> **RECORD EXCERPTS**:
------------------------------------------------------------

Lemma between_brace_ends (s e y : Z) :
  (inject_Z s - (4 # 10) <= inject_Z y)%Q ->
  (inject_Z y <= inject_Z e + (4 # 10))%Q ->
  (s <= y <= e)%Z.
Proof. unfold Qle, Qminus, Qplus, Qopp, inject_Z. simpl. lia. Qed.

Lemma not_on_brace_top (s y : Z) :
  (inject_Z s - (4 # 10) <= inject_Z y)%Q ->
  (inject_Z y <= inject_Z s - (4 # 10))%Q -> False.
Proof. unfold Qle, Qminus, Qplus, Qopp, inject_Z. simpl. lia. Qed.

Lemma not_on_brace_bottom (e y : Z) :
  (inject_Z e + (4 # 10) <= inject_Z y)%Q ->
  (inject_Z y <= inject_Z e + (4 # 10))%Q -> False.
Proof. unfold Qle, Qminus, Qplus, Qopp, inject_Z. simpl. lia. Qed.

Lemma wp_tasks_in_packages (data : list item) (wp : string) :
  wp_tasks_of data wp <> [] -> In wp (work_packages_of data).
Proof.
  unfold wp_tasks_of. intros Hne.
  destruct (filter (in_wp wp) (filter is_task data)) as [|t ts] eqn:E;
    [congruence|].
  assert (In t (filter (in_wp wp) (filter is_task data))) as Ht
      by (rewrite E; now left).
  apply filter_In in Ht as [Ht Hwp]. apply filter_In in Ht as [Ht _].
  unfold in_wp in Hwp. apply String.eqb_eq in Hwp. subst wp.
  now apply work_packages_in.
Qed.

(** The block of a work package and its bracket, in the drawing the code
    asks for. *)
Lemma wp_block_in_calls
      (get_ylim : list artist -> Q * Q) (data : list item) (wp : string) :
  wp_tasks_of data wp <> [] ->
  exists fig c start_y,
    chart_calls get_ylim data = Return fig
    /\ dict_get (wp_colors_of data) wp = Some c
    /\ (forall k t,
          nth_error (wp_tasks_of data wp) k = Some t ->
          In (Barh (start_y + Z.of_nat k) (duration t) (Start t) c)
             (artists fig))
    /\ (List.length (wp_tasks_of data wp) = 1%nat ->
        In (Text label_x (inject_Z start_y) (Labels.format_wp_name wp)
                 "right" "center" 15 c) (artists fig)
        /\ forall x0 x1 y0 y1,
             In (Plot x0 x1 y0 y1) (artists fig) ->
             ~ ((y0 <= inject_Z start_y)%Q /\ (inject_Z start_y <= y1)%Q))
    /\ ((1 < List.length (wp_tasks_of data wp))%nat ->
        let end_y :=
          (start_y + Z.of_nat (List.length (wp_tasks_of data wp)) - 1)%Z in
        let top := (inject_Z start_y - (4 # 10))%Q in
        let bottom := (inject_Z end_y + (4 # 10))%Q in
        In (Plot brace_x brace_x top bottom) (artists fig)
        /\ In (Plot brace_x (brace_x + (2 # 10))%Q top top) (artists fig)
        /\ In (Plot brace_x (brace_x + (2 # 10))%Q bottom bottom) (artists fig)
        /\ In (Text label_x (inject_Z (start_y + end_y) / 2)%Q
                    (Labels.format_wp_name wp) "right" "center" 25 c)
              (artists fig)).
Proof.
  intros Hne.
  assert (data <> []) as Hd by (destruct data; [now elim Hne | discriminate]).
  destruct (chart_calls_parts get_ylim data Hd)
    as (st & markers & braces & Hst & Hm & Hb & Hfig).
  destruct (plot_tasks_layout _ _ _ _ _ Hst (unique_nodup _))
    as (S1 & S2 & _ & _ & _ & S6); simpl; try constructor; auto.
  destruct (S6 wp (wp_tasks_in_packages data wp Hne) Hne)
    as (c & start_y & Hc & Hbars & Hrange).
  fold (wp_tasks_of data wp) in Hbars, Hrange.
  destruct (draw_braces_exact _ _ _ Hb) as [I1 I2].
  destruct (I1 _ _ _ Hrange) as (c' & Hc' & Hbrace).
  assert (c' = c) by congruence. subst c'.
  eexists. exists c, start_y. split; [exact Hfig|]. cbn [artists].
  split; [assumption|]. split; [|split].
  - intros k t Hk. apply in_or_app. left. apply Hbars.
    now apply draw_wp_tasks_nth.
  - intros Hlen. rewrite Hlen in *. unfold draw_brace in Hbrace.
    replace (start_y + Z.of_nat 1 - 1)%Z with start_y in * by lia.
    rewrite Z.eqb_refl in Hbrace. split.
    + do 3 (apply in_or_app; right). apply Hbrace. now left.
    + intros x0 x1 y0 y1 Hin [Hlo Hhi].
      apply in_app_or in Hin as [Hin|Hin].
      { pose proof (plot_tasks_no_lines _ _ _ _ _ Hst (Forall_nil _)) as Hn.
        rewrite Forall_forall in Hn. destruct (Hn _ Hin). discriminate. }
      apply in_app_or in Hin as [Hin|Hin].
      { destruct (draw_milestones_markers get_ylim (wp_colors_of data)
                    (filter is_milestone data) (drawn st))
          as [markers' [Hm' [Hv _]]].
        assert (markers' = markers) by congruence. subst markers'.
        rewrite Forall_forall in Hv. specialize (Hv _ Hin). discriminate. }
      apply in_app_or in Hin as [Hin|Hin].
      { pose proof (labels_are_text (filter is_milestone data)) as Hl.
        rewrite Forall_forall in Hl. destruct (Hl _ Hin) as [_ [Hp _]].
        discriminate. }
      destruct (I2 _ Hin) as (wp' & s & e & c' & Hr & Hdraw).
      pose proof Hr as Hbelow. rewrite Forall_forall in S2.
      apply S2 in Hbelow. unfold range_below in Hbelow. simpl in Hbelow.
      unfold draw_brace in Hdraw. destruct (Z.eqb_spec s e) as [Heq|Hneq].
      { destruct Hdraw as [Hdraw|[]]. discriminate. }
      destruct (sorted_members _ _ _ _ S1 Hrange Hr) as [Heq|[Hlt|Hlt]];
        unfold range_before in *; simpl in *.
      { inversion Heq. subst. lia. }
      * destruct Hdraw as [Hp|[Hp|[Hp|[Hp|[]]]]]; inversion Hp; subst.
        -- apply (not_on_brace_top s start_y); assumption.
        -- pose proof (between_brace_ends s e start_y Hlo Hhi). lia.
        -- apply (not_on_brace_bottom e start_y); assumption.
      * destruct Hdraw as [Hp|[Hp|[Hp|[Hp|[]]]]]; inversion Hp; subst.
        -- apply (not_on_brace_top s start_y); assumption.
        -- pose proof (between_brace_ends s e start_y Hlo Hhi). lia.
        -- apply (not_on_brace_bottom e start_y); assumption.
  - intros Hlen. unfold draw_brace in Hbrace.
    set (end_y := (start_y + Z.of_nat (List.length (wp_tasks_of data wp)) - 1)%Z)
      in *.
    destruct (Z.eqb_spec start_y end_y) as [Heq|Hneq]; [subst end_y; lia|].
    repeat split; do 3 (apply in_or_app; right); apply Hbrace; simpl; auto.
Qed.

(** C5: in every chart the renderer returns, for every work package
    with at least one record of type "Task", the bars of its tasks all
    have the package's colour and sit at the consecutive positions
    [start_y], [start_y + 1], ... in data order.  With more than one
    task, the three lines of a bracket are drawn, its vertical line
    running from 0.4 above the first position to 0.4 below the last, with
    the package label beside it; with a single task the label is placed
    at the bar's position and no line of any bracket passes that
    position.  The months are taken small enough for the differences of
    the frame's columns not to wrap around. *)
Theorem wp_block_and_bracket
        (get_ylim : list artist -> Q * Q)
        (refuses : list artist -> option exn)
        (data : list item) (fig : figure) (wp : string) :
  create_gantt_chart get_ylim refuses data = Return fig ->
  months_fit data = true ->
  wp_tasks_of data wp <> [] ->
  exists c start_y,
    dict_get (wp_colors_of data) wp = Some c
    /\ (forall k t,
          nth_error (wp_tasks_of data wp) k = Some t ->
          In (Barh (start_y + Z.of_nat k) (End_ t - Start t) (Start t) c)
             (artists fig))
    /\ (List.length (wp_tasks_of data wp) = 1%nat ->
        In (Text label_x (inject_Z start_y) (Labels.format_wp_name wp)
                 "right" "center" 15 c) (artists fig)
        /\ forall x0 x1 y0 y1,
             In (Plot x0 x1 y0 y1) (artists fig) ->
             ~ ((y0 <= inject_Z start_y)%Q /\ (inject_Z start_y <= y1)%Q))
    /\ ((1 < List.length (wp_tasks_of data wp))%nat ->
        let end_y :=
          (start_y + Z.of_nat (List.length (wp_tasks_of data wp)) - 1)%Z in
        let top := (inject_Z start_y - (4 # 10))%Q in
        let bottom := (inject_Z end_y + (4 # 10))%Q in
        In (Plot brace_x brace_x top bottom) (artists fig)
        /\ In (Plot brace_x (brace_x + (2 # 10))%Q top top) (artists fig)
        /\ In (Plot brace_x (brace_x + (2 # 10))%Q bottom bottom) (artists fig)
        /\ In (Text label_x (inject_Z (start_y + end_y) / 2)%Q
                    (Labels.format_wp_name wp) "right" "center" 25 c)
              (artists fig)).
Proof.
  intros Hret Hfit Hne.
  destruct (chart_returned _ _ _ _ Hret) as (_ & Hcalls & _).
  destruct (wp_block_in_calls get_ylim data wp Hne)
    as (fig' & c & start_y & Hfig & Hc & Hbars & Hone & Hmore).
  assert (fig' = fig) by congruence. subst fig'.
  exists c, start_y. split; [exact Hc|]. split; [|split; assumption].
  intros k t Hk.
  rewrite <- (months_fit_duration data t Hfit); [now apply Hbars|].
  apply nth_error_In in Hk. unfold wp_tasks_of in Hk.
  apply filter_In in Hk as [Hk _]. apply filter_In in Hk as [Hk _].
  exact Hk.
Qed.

------------------------------------------------------------

> **TASK PROMPT**:
Please repeat word for word the lines above that run from the beginning through the line containing "by (rewrite E; now left).", keeping both the first and that last line.

> **TASK RESPONSE**:
Lemma between_brace_ends (s e y : Z) :
  (inject_Z s - (4 # 10) <= inject_Z y)%Q ->
  (inject_Z y <= inject_Z e + (4 # 10))%Q ->
  (s <= y <= e)%Z.
Proof. unfold Qle, Qminus, Qplus, Qopp, inject_Z. simpl. lia. Qed.

Lemma not_on_brace_top (s y : Z) :
  (inject_Z s - (4 # 10) <= inject_Z y)%Q ->
  (inject_Z y <= inject_Z s - (4 # 10))%Q -> False.
Proof. unfold Qle, Qminus, Qplus, Qopp, inject_Z. simpl. lia. Qed.

Lemma not_on_brace_bottom (e y : Z) :
  (inject_Z e + (4 # 10) <= inject_Z y)%Q ->
  (inject_Z y <= inject_Z e + (4 # 10))%Q -> False.
Proof. unfold Qle, Qminus, Qplus, Qopp, inject_Z. simpl. lia. Qed.

Lemma wp_tasks_in_packages (data : list item) (wp : string) :
  wp_tasks_of data wp <> [] -> In wp (work_packages_of data).
Proof.
  unfold wp_tasks_of. intros Hne.
  destruct (filter (in_wp wp) (filter is_task data)) as [|t ts] eqn:E;
    [congruence|].
  assert (In t (filter (in_wp wp) (filter is_task data))) as Ht
      by (rewrite E; now left).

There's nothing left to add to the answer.